▶ [REQUIRED WORK]: From the records below, please repeat exactly the line that has "Definition shmipc_STATUS_READY_FOR_SERVER : Z", the line that has "Definition shmipc_STATUS_READY_FOR_CLIENT : Z", and every line between them, and nothing else.

▶ [DATA FOR THE TASK]:

○ ○ ○ ○ ○ ○ ○

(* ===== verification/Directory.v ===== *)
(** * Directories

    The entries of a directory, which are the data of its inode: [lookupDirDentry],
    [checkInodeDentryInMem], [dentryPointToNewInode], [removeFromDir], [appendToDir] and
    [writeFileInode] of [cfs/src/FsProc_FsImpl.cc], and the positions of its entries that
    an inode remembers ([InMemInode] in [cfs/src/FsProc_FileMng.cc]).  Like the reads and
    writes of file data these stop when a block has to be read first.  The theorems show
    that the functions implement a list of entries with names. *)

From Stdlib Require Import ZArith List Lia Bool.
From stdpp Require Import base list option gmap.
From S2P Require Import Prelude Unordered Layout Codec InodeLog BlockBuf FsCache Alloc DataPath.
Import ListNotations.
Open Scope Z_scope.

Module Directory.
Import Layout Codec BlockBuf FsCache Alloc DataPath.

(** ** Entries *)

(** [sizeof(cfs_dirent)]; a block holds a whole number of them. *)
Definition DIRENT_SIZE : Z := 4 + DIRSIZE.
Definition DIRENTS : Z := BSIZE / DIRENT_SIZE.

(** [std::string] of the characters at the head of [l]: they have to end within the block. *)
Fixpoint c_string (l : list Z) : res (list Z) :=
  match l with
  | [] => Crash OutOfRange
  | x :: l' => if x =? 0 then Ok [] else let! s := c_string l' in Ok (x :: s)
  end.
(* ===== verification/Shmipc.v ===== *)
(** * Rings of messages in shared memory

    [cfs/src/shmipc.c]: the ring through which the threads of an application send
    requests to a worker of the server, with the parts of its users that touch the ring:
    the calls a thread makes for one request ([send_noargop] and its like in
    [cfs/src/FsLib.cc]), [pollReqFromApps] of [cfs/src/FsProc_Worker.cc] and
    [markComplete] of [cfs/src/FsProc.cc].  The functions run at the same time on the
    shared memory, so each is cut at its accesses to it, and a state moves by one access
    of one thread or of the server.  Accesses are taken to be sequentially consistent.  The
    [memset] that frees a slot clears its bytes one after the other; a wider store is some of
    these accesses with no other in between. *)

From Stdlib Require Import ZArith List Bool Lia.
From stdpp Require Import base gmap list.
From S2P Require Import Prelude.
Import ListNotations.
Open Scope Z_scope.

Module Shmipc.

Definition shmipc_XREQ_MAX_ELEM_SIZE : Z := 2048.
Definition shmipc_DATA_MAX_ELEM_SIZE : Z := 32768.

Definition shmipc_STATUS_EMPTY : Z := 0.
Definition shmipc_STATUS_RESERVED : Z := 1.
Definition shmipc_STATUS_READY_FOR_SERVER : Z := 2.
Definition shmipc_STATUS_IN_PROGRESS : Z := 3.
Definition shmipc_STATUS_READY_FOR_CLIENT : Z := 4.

○ ○ ○ ○ ○ ○ ○

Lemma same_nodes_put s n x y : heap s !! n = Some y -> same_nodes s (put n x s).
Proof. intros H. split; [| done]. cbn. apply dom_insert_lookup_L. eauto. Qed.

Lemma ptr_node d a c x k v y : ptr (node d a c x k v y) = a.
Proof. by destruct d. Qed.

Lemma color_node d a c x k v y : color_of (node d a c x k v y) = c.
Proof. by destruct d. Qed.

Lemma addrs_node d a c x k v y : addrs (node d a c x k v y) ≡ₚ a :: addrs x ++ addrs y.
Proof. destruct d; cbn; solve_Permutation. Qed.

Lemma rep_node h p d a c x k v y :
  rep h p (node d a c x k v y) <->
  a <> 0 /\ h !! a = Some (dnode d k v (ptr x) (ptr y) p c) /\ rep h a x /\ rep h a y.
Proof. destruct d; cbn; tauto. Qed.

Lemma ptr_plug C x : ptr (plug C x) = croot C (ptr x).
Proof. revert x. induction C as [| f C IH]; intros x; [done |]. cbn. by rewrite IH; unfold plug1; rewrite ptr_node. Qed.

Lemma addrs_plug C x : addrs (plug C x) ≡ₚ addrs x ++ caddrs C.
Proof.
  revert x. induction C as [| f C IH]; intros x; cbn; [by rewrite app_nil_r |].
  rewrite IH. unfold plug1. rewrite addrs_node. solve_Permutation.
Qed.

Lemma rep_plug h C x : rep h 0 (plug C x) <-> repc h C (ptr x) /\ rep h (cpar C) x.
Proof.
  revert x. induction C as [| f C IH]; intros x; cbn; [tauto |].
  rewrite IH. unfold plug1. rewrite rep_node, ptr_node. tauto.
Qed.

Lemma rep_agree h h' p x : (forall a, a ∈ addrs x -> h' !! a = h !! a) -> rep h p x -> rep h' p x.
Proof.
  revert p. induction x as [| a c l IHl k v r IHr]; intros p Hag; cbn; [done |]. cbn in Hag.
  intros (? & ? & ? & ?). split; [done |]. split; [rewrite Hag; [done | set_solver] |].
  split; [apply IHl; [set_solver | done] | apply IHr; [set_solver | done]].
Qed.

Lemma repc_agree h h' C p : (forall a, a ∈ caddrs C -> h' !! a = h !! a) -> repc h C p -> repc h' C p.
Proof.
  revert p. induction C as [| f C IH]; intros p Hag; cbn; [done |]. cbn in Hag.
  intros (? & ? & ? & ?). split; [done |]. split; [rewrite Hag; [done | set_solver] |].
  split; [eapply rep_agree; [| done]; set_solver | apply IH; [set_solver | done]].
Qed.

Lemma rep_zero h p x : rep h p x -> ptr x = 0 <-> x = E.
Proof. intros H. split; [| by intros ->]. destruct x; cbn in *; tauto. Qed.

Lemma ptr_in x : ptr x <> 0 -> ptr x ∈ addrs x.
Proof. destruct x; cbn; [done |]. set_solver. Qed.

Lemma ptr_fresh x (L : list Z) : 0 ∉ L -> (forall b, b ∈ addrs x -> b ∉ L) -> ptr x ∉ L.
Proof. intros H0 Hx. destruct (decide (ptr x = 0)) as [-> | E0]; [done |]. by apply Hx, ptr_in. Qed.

○ ○ ○ ○ ○ ○ ○

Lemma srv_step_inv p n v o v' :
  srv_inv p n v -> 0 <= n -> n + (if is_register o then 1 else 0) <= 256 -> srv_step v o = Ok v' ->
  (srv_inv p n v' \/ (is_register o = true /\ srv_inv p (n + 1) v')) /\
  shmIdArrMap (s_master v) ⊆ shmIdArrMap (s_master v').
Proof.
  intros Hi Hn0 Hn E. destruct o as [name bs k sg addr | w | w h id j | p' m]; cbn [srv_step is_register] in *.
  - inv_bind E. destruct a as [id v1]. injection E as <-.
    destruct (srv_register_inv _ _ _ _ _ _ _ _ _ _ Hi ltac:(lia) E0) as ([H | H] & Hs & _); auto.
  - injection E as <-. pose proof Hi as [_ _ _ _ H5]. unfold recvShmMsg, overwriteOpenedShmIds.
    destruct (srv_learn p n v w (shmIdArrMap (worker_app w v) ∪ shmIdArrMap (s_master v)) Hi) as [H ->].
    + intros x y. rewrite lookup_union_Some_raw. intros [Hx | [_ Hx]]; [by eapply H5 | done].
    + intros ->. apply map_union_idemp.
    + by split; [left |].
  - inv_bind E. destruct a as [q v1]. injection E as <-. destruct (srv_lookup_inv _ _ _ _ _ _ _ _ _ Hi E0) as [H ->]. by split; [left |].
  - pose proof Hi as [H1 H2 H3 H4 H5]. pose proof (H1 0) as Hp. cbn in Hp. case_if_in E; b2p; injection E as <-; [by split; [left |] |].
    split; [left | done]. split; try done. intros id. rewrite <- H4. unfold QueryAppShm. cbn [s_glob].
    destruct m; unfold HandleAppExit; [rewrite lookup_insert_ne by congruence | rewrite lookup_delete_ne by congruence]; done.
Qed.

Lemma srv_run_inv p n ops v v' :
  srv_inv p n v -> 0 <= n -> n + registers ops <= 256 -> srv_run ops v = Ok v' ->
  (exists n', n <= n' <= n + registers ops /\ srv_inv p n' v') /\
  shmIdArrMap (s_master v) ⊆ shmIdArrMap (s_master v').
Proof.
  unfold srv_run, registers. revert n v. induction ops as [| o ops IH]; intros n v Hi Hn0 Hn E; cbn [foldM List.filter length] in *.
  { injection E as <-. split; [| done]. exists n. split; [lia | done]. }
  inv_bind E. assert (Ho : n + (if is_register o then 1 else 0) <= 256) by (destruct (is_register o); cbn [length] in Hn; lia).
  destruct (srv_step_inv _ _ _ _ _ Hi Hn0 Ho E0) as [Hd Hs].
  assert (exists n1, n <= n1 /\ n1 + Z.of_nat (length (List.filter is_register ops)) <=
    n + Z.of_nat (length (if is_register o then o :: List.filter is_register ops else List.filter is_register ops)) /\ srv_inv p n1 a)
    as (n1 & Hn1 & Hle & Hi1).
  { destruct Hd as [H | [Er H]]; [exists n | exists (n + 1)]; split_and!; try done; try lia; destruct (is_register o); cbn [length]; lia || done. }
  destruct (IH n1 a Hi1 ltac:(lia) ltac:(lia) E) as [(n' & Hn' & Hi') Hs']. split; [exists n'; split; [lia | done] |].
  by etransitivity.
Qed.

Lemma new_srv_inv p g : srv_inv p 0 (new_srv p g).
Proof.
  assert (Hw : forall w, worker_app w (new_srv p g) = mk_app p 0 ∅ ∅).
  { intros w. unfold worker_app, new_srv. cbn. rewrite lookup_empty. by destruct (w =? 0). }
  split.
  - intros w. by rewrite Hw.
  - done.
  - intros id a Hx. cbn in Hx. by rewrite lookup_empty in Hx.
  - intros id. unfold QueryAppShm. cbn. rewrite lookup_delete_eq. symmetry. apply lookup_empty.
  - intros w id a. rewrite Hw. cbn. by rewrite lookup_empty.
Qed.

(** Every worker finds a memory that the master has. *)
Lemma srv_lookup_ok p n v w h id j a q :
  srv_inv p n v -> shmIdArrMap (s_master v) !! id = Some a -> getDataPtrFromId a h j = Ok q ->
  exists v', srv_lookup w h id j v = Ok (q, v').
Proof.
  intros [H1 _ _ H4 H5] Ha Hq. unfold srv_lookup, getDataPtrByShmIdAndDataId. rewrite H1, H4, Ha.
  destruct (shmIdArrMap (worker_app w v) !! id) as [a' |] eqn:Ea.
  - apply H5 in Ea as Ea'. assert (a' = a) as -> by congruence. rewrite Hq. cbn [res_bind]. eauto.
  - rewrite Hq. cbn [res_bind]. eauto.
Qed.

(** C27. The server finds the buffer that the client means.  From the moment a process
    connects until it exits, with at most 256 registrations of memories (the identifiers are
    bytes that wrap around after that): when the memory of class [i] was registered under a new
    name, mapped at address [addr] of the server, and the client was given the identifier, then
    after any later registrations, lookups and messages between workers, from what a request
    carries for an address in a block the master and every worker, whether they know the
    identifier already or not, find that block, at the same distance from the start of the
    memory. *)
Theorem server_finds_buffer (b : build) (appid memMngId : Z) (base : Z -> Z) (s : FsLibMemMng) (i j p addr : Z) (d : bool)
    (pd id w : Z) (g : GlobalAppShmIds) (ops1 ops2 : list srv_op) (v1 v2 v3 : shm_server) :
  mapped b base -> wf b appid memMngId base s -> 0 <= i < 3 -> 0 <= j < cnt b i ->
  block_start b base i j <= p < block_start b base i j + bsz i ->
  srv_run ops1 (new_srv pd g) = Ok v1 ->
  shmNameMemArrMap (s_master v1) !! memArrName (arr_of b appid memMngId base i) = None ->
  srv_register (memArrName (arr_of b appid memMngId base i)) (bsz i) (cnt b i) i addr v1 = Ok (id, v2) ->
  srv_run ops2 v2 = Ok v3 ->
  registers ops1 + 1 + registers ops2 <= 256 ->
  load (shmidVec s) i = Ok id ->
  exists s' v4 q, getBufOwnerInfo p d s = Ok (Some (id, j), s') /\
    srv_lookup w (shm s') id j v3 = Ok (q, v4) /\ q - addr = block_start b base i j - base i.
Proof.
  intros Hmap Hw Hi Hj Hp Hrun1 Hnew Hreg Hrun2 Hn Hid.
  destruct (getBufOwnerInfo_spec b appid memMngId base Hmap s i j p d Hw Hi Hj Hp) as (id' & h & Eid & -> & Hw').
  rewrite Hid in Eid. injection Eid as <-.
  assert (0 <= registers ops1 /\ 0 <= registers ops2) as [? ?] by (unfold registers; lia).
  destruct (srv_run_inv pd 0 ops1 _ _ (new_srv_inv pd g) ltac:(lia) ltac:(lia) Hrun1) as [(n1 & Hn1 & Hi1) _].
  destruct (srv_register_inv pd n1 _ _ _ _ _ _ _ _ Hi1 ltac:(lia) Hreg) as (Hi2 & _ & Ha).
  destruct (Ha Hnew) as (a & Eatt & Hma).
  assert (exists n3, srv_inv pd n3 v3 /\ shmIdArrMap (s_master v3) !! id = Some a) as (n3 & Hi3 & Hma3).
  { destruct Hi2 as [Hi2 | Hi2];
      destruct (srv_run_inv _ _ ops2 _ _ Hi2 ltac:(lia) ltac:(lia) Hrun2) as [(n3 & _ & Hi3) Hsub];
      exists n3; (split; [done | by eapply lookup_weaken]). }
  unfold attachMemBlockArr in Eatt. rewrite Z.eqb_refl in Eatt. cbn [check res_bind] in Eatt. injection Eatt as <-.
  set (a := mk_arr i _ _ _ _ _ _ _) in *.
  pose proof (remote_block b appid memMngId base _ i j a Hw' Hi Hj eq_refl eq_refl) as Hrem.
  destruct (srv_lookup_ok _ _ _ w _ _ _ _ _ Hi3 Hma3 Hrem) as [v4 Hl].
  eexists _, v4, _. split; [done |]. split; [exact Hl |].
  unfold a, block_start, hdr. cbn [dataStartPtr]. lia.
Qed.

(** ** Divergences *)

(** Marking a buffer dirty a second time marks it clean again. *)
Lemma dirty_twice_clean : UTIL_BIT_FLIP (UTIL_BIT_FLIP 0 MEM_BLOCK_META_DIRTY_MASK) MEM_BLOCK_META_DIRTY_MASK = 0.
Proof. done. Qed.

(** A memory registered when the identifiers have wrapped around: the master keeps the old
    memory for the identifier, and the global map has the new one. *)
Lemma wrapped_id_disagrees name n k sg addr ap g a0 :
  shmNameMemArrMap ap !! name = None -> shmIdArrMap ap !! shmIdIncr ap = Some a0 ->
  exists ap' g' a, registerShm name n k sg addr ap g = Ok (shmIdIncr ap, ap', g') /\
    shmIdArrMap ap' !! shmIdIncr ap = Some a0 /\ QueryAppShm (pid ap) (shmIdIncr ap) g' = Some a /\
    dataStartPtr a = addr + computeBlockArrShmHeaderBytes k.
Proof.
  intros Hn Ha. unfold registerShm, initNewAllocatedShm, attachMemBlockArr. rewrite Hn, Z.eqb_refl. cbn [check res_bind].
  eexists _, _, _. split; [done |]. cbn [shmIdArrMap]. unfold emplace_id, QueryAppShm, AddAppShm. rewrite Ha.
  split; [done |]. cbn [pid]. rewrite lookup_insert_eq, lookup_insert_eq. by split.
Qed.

○ ○ ○ ○ ○ ○ ○

▶ [ANSWER FOR THE TASK]:
Definition shmipc_STATUS_READY_FOR_SERVER : Z := 2.
Definition shmipc_STATUS_IN_PROGRESS : Z := 3.
Definition shmipc_STATUS_READY_FOR_CLIENT : Z := 4.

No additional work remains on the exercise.